Single imputation works with the following line:

imputed_df = gen.generate(dataframe)

Multiple Imputation

Multiple imputation is as simple as the following:

imputed_dfs = gen.generate(dataframe method="multiple")

Example

For the following example, we will use the titanic example-dataset available in sklearn.datasets openml.

Build the titanic dataset and create a Generator object as follows:

import pandas as pd
from mpute import generator
from sklearn import datasets

titanic, target = datasets.fetch_openml("titanic", version=1, as_frame=True, return_X_y=True)
titanic['survived'] = target

gen = generator.Generator()

Single Imputation

imputed_df = gen.generate(titanic, exclude_cols=['name', 'cabin', 'ticket'])

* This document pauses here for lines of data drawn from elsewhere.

(** The blocks of the grown file are old or were free. *)
Lemma grown_blk j : 0 <= j < MAXBLK -> blk v' i' j <> 0 ->
  blk v' i' j = blk v i j \/ ~ data_block v (blk v' i' j).
Proof.
  intros Hj Hnz. destruct (decide (j = k)) as [->|]; [|left; by apply (gw_other _ _ _ _ _ _ _ _ Hg)].
  rewrite (gw_at _ _ _ _ _ _ _ _ Hg). destruct (decide (blk v i k = 0)) as [E|E].
  - right. by apply (gw_new _ _ _ _ _ _ _ _ Hg).
  - left. by apply (gw_old _ _ _ _ _ _ _ _ Hg).
Qed.

Lemma grown_fbyte o : 0 <= o < MAXOFF -> fbyte v' i' o = fbyte v i o.
Proof.
  intros Ho. assert (Hj : 0 <= o / 512 < MAXBLK) by (unfold MAXOFF, MAXBLK, MAXFILE in *; zlia).
  unfold fbyte. set (j := o / 512) in *. destruct (decide (blk v i j = 0)) as [E|E].
  - rewrite E. simpl. destruct (decide (j = k)) as [Ejk|Hne].
    + rewrite Ejk, (gw_at _ _ _ _ _ _ _ _ Hg), (proj2 (Z.eqb_neq a 0)) by apply Hg.
      rewrite (proj1 (gw_new _ _ _ _ _ _ _ _ Hg ltac:(by rewrite <- Ejk))).
      unfold zeros. destruct (replicate BSIZE 0 !! _) eqn:El; [|done].
      by apply lookup_replicate in El as [-> _].
    + by rewrite (gw_other _ _ _ _ _ _ _ _ Hg), E.
  - assert (blk v' i' j = blk v i j) as ->.
    { destruct (decide (j = k)) as [->|]; [|by apply (gw_other _ _ _ _ _ _ _ _ Hg)].
      rewrite (gw_at _ _ _ _ _ _ _ _ Hg). by apply (gw_old _ _ _ _ _ _ _ _ Hg). }
    rewrite (gw_frame _ _ _ _ _ _ _ _ Hg); [done| | |intros; by apply (io_sep _ _ _ _ Hi)].
    + by apply (used_data _ _ Hly v), (io_data _ _ _ _ Hi).
    + right. by apply (io_data _ _ _ _ Hi).
Qed.

Lemma grown_foreign b : foreign v i b -> v' b = v b /\ foreign v' i' b.
Proof.
  intros (Hnb & Hb). split.
  { apply (gw_frame _ _ _ _ _ _ _ _ Hg); [done|naive_solver|].
    destruct Hb as [Hb|(_ & _ & Hn)]; [|done]. intros E0 ->. destruct (io_ind _ _ _ _ Hi E0). lia. }
  split; [done|]. destruct Hb as [Hb|(Hd & Hf & Hn)]; [by left|right].
  split; [by apply (gw_data _ _ _ _ _ _ _ _ Hg)|]. split.
  - intros j Hj E. destruct (decide (blk v' i' j = 0)) as [E0|E0].
    + destruct Hd as [? _]. pose proof (nmeta_pos _ _ _ _ Hly). lia.
    + destruct (grown_blk j Hj E0) as [E1|E1]; [by apply (Hf j Hj); congruence|congruence].
  - intros E. destruct (gw_ind _ _ _ _ _ _ _ _ Hg) as [E1|(_ & _ & E1)]; congruence.
Qed.

Lemma grown_held H : held_safe x v H -> held_safe x v' H.
Proof.
  intros Hh j n Hj. destruct (Hh j n Hj) as (Hnb & Hr & Hu & H1). split_and!; try done; try lia.
  destruct (decide (n < nmeta)); [apply (mo_used _ _ _ (gw_meta _ _ _ _ _ _ _ _ Hg)); lia|].
  apply (gw_data _ _ _ _ _ _ _ _ Hg). split; [lia|done].
Qed.

Lemma grown_file_free H : held_safe x v H -> file_free v i H -> file_free v' i' H.
Proof.
  intros Hh Hf j. assert (Hold : forall b, data_block v' b -> H !! j = Some b -> data_block v b).
  { intros b [Hb _] Hj. destruct (Hh j b Hj) as (_ & _ & Hu & _). done. }
  split.
  - intros m Hm Hnz Hj. pose proof (io_data _ _ _ _ (gw_ok _ _ _ _ _ _ _ _ Hg) m Hm Hnz) as Hd.
    destruct (grown_blk m Hm Hnz) as [E|E]; [|by apply E, Hold].
    apply (proj1 (Hf j) m Hm); congruence.
  - intros Hnz Hj. pose proof (io_ind _ _ _ _ (gw_ok _ _ _ _ _ _ _ _ Hg) Hnz) as Hd.
    destruct (gw_ind _ _ _ _ _ _ _ _ Hg) as [E|(_ & _ & E)]; [|by apply E, Hold].
    apply (proj2 (Hf j)); congruence.
Qed.

Lemma grown_written off : meta_ok v -> written v v' i i' off [].
Proof.
  intros Hm. split; try apply Hg.
  - intros o Ho. rewrite decide_False by (simpl; lia). by apply grown_fbyte.
  - intros j Hj [Hb|(o & Ho & _)]; [|simpl in *; lia]. destruct (decide (j = k)) as [->|].
    + rewrite (gw_at _ _ _ _ _ _ _ _ Hg). apply Hg.
    + by rewrite (gw_other _ _ _ _ _ _ _ _ Hg).
  - intros b. apply grown_foreign.
Qed.
End grown.

(** One [memmove] into a block of the file. *)
Lemma written_block v i k p d :
  ino_ok v i -> meta_ok v -> 0 <= k < MAXBLK -> blk v i k <> 0 ->
  0 <= p -> p + Z.of_nat (length d) <= 512 -> length (v (blk v i k)) = 512%nat ->
  written v (<[blk v i k := splice (Z.to_nat p) d (v (blk v i k))]> v) i i (k * 512 + p) d.
Proof.
  intros Hi Hm Hk Hb Hp Hfit Hlen. set (a := blk v i k) in *.
  pose proof (io_data _ _ _ _ Hi k Hk Hb) as Ha. fold a in Ha.
  set (v' := <[a := splice (Z.to_nat p) d (v a)]> v).
  assert (Hn : addr NDIRECT i <> 0 -> v' (addr NDIRECT i) = v (addr NDIRECT i)).
  { intros Hn. apply fn_lookup_insert_ne. by apply (io_sep _ _ _ _ Hi). }
  assert (Hblk : forall j, blk v' i j = blk v i j) by (intros j; by apply blk_ext).
  assert (Hdata : forall b, data_block v b -> data_block v' b) by (intros b; by apply (write_data _ _ Hly)).
  split; try done.
  - by destruct i.
  - by apply (ino_ok_view x nmeta v).
  - by apply (write_meta _ _ Hly).
  - intros o Ho. assert (Hj : 0 <= o / 512 < MAXBLK) by (unfold MAXOFF, MAXBLK, MAXFILE in *; zlia).
    unfold fbyte. rewrite Hblk. destruct (decide (o / 512 = k)) as [E|E].
    + rewrite E. fold a. rewrite (proj2 (Z.eqb_neq a 0) Hb). unfold v'. rewrite fn_lookup_insert.
      rewrite lookup_splice by lia.
      destruct (decide (Z.to_nat p <= Z.to_nat (o mod 512) < Z.to_nat p + length d)%nat).
      * rewrite decide_True by zlia. do 2 f_equal. zlia.
      * rewrite decide_False by zlia. done.
    + rewrite decide_False by zlia. destruct (Z.eqb_spec (blk v i (o / 512)) 0); [done|].
      unfold v'. rewrite fn_lookup_insert_ne; [done|]. intros E'. apply E. symmetry.
      by apply (io_inj _ _ _ _ Hi).
  - intros j Hj [Hnz|(o & Ho & Eo)]; rewrite Hblk; [done|]. replace j with k by zlia. done.
  - intros b (Hnb & Hf). assert (Hba : b <> a).
    { intros ->. destruct Hf as [Hf|(_ & Hf & _)]; [destruct Ha; lia|by apply (Hf k)]. }
    split; [by apply fn_lookup_insert_ne|]. split; [done|].
    destruct Hf as [Hf|(Hd & Hf & Hn')]; [by left|right]. split_and!; [auto| |done].
    intros j Hj. rewrite Hblk. auto.
Qed.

Note: 'name', 'cabin', and 'ticket' are excluded as they mainly contain unique identifiers, therefore unnecessary for imputation and if encoded, would result in a significant increase in memory usage.
It is possible to replace the cabin column with two columns such as 'deck' and 'position', as these may be a determinant of survival. However, this preprocessing would have to occur beforehand


Multiple Imputation

Multiple imputation is as simple as the following:

imputed_dfs = gen.generate(titanic method="multiple")

That's all there is to it. Happy using!